- Records from a collection
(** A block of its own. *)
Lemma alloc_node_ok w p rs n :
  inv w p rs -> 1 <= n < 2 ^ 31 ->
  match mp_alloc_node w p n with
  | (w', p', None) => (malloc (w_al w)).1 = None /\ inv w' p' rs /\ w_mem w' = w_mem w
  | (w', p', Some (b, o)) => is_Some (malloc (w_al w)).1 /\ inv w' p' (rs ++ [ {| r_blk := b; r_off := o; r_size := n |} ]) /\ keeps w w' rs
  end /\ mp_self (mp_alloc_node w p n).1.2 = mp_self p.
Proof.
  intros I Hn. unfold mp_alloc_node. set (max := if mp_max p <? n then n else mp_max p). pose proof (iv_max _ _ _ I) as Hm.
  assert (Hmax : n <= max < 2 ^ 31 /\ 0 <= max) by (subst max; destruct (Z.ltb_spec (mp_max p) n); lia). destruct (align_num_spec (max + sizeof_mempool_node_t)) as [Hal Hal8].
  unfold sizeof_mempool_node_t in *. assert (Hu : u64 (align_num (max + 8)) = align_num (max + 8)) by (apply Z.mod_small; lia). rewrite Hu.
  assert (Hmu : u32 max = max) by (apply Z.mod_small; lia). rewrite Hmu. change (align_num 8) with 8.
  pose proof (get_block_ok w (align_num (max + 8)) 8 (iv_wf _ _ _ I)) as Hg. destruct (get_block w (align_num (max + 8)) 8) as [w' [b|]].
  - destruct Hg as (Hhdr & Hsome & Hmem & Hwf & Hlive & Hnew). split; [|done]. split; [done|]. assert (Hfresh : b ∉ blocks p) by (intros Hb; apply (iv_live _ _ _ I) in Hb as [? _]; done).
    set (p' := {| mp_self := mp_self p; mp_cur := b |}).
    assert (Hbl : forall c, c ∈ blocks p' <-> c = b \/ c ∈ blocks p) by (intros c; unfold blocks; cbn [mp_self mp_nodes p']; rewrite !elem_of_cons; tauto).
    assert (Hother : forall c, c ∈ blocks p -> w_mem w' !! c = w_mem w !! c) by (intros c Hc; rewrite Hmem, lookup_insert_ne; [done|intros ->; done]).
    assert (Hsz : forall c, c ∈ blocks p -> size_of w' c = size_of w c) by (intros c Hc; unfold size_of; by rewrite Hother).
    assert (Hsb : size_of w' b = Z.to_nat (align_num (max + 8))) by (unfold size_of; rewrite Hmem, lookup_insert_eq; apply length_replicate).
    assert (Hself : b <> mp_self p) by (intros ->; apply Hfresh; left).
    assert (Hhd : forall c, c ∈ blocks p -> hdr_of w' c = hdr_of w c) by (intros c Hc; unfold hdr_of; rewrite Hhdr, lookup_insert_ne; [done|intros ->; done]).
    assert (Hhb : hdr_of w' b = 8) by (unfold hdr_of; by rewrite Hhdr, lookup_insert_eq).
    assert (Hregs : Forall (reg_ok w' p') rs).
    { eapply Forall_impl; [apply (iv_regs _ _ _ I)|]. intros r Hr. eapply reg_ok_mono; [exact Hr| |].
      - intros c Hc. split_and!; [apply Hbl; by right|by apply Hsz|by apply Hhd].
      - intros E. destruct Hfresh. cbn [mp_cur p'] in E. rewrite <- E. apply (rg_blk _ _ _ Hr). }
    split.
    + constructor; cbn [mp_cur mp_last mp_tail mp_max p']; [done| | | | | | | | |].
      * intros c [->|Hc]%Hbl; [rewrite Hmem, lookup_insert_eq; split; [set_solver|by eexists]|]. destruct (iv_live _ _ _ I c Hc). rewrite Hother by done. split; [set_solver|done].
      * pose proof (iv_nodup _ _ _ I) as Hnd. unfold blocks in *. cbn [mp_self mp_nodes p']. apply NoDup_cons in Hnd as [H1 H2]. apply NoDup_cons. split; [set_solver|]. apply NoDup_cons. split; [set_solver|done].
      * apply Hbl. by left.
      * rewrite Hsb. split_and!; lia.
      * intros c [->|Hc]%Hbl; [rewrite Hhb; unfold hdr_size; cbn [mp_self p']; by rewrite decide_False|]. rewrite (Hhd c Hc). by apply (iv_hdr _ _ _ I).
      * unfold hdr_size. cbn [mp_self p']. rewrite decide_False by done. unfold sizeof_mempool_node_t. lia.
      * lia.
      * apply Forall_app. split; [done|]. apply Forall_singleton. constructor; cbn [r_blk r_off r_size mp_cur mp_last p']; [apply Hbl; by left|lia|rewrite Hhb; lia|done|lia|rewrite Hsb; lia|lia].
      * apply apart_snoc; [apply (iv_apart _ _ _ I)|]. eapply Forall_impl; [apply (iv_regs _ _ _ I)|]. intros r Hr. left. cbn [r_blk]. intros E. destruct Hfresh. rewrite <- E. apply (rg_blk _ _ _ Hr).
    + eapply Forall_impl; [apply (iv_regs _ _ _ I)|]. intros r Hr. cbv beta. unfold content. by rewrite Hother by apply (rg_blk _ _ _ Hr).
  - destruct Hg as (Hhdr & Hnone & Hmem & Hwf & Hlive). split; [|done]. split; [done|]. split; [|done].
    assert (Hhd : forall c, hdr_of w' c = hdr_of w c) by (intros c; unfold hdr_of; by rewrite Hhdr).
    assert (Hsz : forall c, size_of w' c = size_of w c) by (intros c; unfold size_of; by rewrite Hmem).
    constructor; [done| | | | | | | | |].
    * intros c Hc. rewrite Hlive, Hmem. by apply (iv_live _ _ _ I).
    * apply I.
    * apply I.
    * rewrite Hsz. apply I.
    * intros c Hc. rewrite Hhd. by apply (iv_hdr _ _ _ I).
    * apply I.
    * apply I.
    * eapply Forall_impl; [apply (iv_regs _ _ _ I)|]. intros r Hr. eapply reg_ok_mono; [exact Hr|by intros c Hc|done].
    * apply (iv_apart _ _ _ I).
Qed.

- How to complete this task
Beginning with the line that has "unfold sizeof_mempool_node_t in" and ending with the line that has "assert (Hmu : u32", set down the lines above exactly and include no others.

- Solved problem
  unfold sizeof_mempool_node_t in *. assert (Hu : u64 (align_num (max + 8)) = align_num (max + 8)) by (apply Z.mod_small; lia). rewrite Hu.
  assert (Hmu : u32 max = max) by (apply Z.mod_small; lia). rewrite Hmu. change (align_num 8) with 8.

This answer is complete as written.